The interesting thing to me is the argument that the ad was confronting. That is that cigarettes are harmful one way or the other - which despite there being at the time almost zero evidence for apparently enough people thought that there was a need to cloak a particular brand with the association to doctors (who would presumably be smoking the "healthiest" cigarette).
More generally I'm all for evidence showing what's healthy - eat some fruit and vegetables occasionally, get some exercise, don't smoke, don't drink - but I don't think any of these things are mysterious. Generally people have a good handle on what's good and what's bad for them. Now, they don't always do it but that's less to do with evidence then people seem to commonly suppose.
> despite there being at the time almost zero evidence for
This isn't true—people had been connecting the dots for a few decades by the time these ads were running [0], and right around the start of the run (1940) was when strong evidence was starting to get published:
> Scholars started noting the parallel rise in cigarette consumption and lung cancer, and by the 1930s had begun to investigate this relationship using the methods of case-control epidemiology. Franz Hermann Müller at Cologne Hospital in 1939 published the first such study, comparing 86 lung cancer ‘cases’ and a similar number of cancer-free controls. Müller was able to show that people with lung cancer were far more likely than non-cancer controls to have smoked, a fact confirmed by Eberhard Schairer and Eric Schöniger at the University of Jena in an even more ambitious study from 1943. These German results were subsequently verified and amplified by UK and American scholars: in 1950 alone, five separate epidemiological studies were published, including papers by Ernst Wynder and Evarts Graham in the USA and Richard Doll and A Bradford Hill in England. All confirmed this growing suspicion, that smokers of cigarettes were far more likely to contract lung cancer than non-smokers.
So it's less a case of people intuiting what was bad for them and more a case of the industry trying (and for a few decades succeeding) to get ahead of a growing scientific consensus by advertising it into irrelevance.
Point of Order: tobacco smoke was suspected of being harmful a couple centuries before the scientific method started to catch up to the suspicion. King James I famously penned a treatise against tobacco use in 1604 and slapped some eyewatering taxes on it's importation.
That's true—lung cancer specifically was a concern that was growing at the time, which is almost certainly the impetus for this ad campaign—but you're right that it was strongly questioned for a long time before that.
> Generally people have a good handle on what's good and what's bad for them
Hard disagree, the cultural norms play a huge role and the changes are slow. I'm like 95% sure the unabated addiction to social media so prevalent nowadays will be regarded similarly to how smoking and drinking is seen now.

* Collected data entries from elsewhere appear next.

(** * Order placement and stock reconciliation

    A shallow embedding of the order functions of the store client
    ([lib/supabase.ts], imported by the pages as [@/lib/supabase]; in the
    sources it follows the revenue hook in [src/hooks/useRevenueData.ts]):
    [isValidUUID], [ensureUUID], [fetchCustomerById], [updateCustomer],
    [deleteCustomer], [fetchOrderById], [createOrder], [updateOrder],
    [deleteOrder]; and of the two order forms ([pages/orders/OrderNew.tsx],
    [pages/orders/OrderEdit.tsx]).

    The hosted store is a collaborator of the code, not part of it.  It is
    modelled as keyed tables; every remote call may fail, which is driven by
    a fault schedule carried in the world, and every call is recorded with
    its outcome.  Random identifiers and clock readings are drawn from
    streams carried in the world.

    Numbers: quantities and stock counts are integers ([Z]).  Prices and
    totals are JavaScript numbers, which the store and the functions mostly
    carry from one place to another; they are carried here as integers
    ([Z]).  The two places that add and multiply them, [calculateTotal] of
    the forms and the figures of the dashboard, do so in a fixed order from
    left to right; statements about such sums keep the operations and their
    order, so that they read the same on the doubles of the sources, where
    the result of a sum depends on the order.  Times are in milliseconds. *)

From Stdlib Require Import ZArith String Ascii List Bool Lia DecimalString.
From stdpp Require Import gmap strings list fin_maps.
Import ListNotations.
Lemma groupby_tail1_subset {R K : Type} `{EqDecision K} (key : R -> K) (df : list R) (r : R) :
  r ∈ groupby_tail1 key df -> r ∈ df.
Proof.
  induction df as [|x df IH]; simpl; [auto|].
  destruct (bool_decide _); [|intros [->|Hin]%elem_of_cons]; set_solver.
Qed.

Lemma filter_none {A : Type} (f : A -> bool) (l : list A) :
  (forall x, In x l -> f x = false) -> List.filter f l = [].
Proof.
  induction l as [|a l IH]; simpl; [reflexivity|].
  intros Hall. rewrite (Hall a) by auto. apply IH. auto.
Qed.


(** ** C10 *)


(** ** C1 *)

Lemma merge_left_length left right :
  length (merge_left left right)
  = sum_list (map (fun m => Nat.max 1 (length (joined right m))) left).
Proof.
  unfold merge_left. induction left as [|m left IH]; simpl in *; [reflexivity|].
  rewrite length_app, IH. f_equal.
  destruct (joined right m); simpl; [reflexivity|]. by rewrite length_map.
Qed.

Lemma merge_left_matched left right m p :
  (m, Some p) ∈ merge_left left right
  <-> m ∈ left /\ p ∈ right /\ predModelID p.1 = modelID m.1.
Proof.
  unfold merge_left. rewrite !list_elem_of_In, in_flat_map. split.
  - intros (m' & Hm' & Hin).
    destruct (joined right m') as [|p0 ps] eqn:Hj.
    + destruct Hin as [Heq|[]]. discriminate.
    + apply in_map_iff in Hin as (p' & Heq & Hp'). inversion Heq; subst.
      rewrite <- Hj in Hp'. apply filter_In in Hp' as [Hp' Hid].
      apply String.eqb_eq in Hid. auto.
  - intros (Hm & Hp & Hid). exists m. split; [assumption|].
    assert (In p (joined right m)) as Hj.
    { apply filter_In. split; [assumption|]. by apply String.eqb_eq. }
    destruct (joined right m); [destruct Hj|].
    apply in_map_iff. eauto.
Qed.

Lemma merge_left_unmatched left right m :
  (m, None) ∈ merge_left left right
  <-> m ∈ left /\ forall p, p ∈ right -> predModelID p.1 <> modelID m.1.
Proof.
  unfold merge_left. rewrite !list_elem_of_In, in_flat_map. split.
  - intros (m' & Hm' & Hin).
    destruct (joined right m') as [|p0 ps] eqn:Hj.
    + destruct Hin as [Heq|[]]. inversion Heq; subst. split; [assumption|].
      intros p Hp Hid. assert (In p (joined right m)) as Hin.
      { apply filter_In. split; [by apply list_elem_of_In|by apply String.eqb_eq]. }
      rewrite Hj in Hin. destruct Hin.
    + apply in_map_iff in Hin as (p' & Heq & _). discriminate.
  - intros (Hm & Hnone). exists m. split; [assumption|].
    unfold joined. rewrite (filter_none _ right); [by left|].
    intros p Hp. apply String.eqb_neq. apply Hnone. by apply list_elem_of_In.
Qed.
Lemma fsub_through_double (a b : float) : to_float (to_double (fsub a b)) = fsub a b.
Proof.
  unfold fsub, IEEE.sub, IEEE.add, IEEE.opp.
  destruct a as [x|s|], b as [y|t|]; try reflexivity.
  - apply float_through_double.
  - destruct (Bool.eqb s (negb t)); reflexivity.
Qed.

Local Close Scope Q_scope.

(** * The group size a background implies *)

Local Open Scope Q_scope.

(** Variant 1: a total within 0.4 percent of [Nsites] of [g * Nsites]
    implies the group size [g]. *)
Lemma KLModel_group_size_near (g totalNumTallies Nsites : Z) :
  (1 <= g <= 2 ^ 15)%Z -> (1 <= Nsites)%Z -> (0 <= totalNumTallies < 2 ^ 64)%Z ->
  (Z.abs (totalNumTallies - g * Nsites) * 250 <= Nsites)%Z ->
  KLModel.implied_group_size totalNumTallies Nsites = Ok g.
Proof.
  intros Hg HN HS Hnear. unfold KLModel.implied_group_size.
  assert (HNtop : (Nsites <= 2 ^ 65)%Z) by nia.
  assert (Hn : 1 <= inject_Z Nsites)
    by (change 1 with (inject_Z 1); rewrite <- Zle_Qle; lia).
  assert (HG : 1 <= inject_Z g <= 32768)
    by (change 1 with (inject_Z 1); change 32768 with (inject_Z (2 ^ 15));
        rewrite <- !Zle_Qle; lia).
  assert (Hs1 : inject_Z g * inject_Z Nsites * 250
                <= inject_Z Nsites + inject_Z totalNumTallies * 250).
  { change 250 with (inject_Z 250).
    rewrite <- !inject_Z_mult, <- inject_Z_plus, <- Zle_Qle. lia. }
  assert (Hs2 : inject_Z totalNumTallies * 250
                <= inject_Z Nsites + inject_Z g * inject_Z Nsites * 250).
  { change 250 with (inject_Z 250).
    rewrite <- !inject_Z_mult, <- inject_Z_plus, <- Zle_Qle. lia. }
  pose proof (float_of_within totalNumTallies) as HX.
  pose proof (float_of_within Nsites) as HY.
  set (s := inject_Z totalNumTallies) in *. set (n := inject_Z Nsites) in *.
  set (G := inject_Z g) in *.
  assert (Hr : s == s / n * n) by (field; lra).
  assert (Hratio : G - (1 # 250) <= s / n <= G + (1 # 250)).
  { set (r := s / n) in *. rewrite Hr in Hs1, Hs2. split; nra. }
  set (r := s / n) in *.
  assert (HQ : within (r * (1 - 2 * eps IEEE.binary32) * (1 - eps IEEE.binary32))
                 (r * (1 + 3 * eps IEEE.binary32) * (1 + eps IEEE.binary32))
                 (fdiv (float_of totalNumTallies) (float_of Nsites))).
  { apply fdiv_within; [apply HX; lia | apply HY; lia | lra | by_bounds | |].
    - right. fold r. lra.
    - fold r. apply Qle_trans with (2 ^ 17); [lra|discriminate]. }
  apply to_unsigned_floor with
    (lo := (r * (1 - 2 * eps IEEE.binary32) * (1 - eps IEEE.binary32)
              * (1 - eps IEEE.binary64) + (1 # 100)) * (1 - eps IEEE.binary64))
    (hi := (r * (1 + 3 * eps IEEE.binary32) * (1 + eps IEEE.binary32)
              * (1 + eps IEEE.binary64) + (101 # 10000)) * (1 + eps IEEE.binary64)).
  - apply dadd_within.
    + apply to_double_within; [exact HQ | by_bounds | right; by_bounds |].
      apply Qle_trans with (2 ^ 17); [by_bounds|discriminate].
    + exact hundredth_within.
    + by_bounds.
    + right. by_bounds.
    + apply Qle_trans with (2 ^ 17); [by_bounds|discriminate].
  - fold G. by_bounds.
  - fold G. by_bounds.
  - lia.
Qed.

Lemma pairs_exact (g : Z) : (2 * (g * (g - 1) / 2) = g * (g - 1))%Z.
Proof.
  destruct (Z.Even_or_Odd g) as [[k ->]|[k ->]].
  - replace (2 * k * (2 * k - 1))%Z with (k * (2 * k - 1) * 2)%Z by ring.
    rewrite Z.div_mul by discriminate. ring.
  - replace ((2 * k + 1) * (2 * k + 1 - 1))%Z with ((2 * k + 1) * k * 2)%Z by ring.
    rewrite Z.div_mul by discriminate. ring.
Qed.

(** [1 + 8 g(g-1)/2] is the square of [2 g - 1]. *)
Lemma discriminant_is_square (g : Z) :
  inject_Z (2 * g - 1) * inject_Z (2 * g - 1) == 1 + 8 * inject_Z (g * (g - 1) / 2).
Proof.
  change 1 with (inject_Z 1). change 8 with (inject_Z 8).
  rewrite <- !inject_Z_mult, <- inject_Z_plus. apply inject_Z_injective.
  pose proof (pairs_exact g). lia.
Qed.

Lemma inject_Z_range (lo hi z : Z) :
  (lo <= z <= hi)%Z -> inject_Z lo <= inject_Z z <= inject_Z hi.
Proof. intros [H1 H2]. split; rewrite <- Zle_Qle; assumption. Qed.
(** * ozp-backend: the default access-control plugin

    A shallow embedding of [plugins/default_access_control/main.py]
    (class [PluginMain]) together with the fragment of Python's data model
    that the plugin exercises, followed by the properties of the marking
    tokenizer, the marking validator and the access decision. *)

From Stdlib Require Import ZArith NArith List Lia Bool.
From Stdlib Require Import Strings.String Strings.Ascii.
From stdpp Require Import base option list gmap.
(** * StrCalc: the string calculator of strcalc.c

    A shallow embedding of the tokenizer, the two-token cursor, the AST, the
    printer, the recursive-descent parser and the evaluator of strcalc.c,
    followed by the properties of the program.

    Conventions of the embedding.
    - A [buffer_t] (a [str]/[len] pair in C) is the list of the [len] bytes
      found at [str].  Allocation is taken to succeed and lengths to fit
      [size_t]; every block of bytes is filled completely by the function that
      allocates it, so only the bytes written are kept.
    - [unsigned long] arithmetic is done in [Z] with the reduction modulo
      [2^w] written out, [w] being the width of [unsigned long].
    - The input [FILE *] is the list of bytes still to be read.
    - [malloc] returns a block whose contents are indeterminate.  The only
      field the program ever reads before writing it is the [type] of a
      node made by [ast_new_lit]; the value found there is an explicit
      argument, supplied by the [heap] component of the parser state.
    - [fatal] ends the run: functions that may call it return an [outcome]. *)

From Stdlib Require Import Strings.String Strings.Ascii Strings.Byte.
From Stdlib Require Import ZArith List Bool Lia.
Import ListNotations.
Local Open Scope Z_scope.

(** ** Characters and streams *)

Definition EOF : Z := -1.

(** The value [fgetc] returns for a byte: an [unsigned char] converted to
    [int]. *)
Definition int_of_char (b : byte) : Z := Z.of_N (Byte.to_N b).

(** Storing an [int] into a [char]. *)
Definition char_of_int (c : Z) : byte :=
  match Byte.of_N (Z.to_N (c mod 256)) with
  | Some b => b
  | None => x00
  end.

Definition isdigit (c : Z) : bool := (48 <=? c) && (c <=? 57).

Definition bytes (s : string) : list byte := list_byte_of_string s.

(** ** Buffers (strcalc.c, lines 13-16 and 85-136) *)

Definition buffer_t : Type := list byte.

Definition len (buf : buffer_t) : nat := length buf.

(** [memcpy(dst, src, n)] into a block under construction: the [n] bytes
    appended to what has been written so far. *)
Definition memcpy (src : list byte) (n : nat) : list byte := firstn n src.

Definition buf_new (s : list byte) (sz : nat) : buffer_t := memcpy s sz.

Definition buf_dup (buf : buffer_t) : buffer_t := memcpy buf (len buf).

Fixpoint buf_print (buf : buffer_t) : list byte :=
  match buf with
  | [] => []
  | c :: p => c :: buf_print p
  end.

Definition buf_concat (a b : buffer_t) : buffer_t :=
  memcpy a (len a) ++ memcpy b (len b).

We should be really extrapolating what we know about tobacco now and the things they claimed in the past towards currently relevant issues e.g. "Facebook papers"-type materials.
I don't understand why you think there would have been 0 evidence. The countless respiratory illnesses associated with smoking are readily obvious by taking even a small sample of longterm smokers - a decent chunk of them will sound like smokers, be occasionally hacking up a lung, and so on.
People obviously knew smoking was unhealthy, but chose to do so anyhow. And companies naturally worked to trt to strengthen that cognitive dissonance. Same thing today, but it's slightly more subtle. For instance in a typical Coke ad you'll generally see people that look nothing like regular Coke drinkers - health, fitness, and good body weights abounds.
More generally I'm all for evidence showing what's healthy - eat some fruit and vegetables occasionally, get some exercise, don't smoke, don't drink - but I don't think any of these things are mysterious. Generally people have a good handle on what's good and what's bad for them. Now, they don't always do it but that's less to do with evidence then people seem to commonly suppose.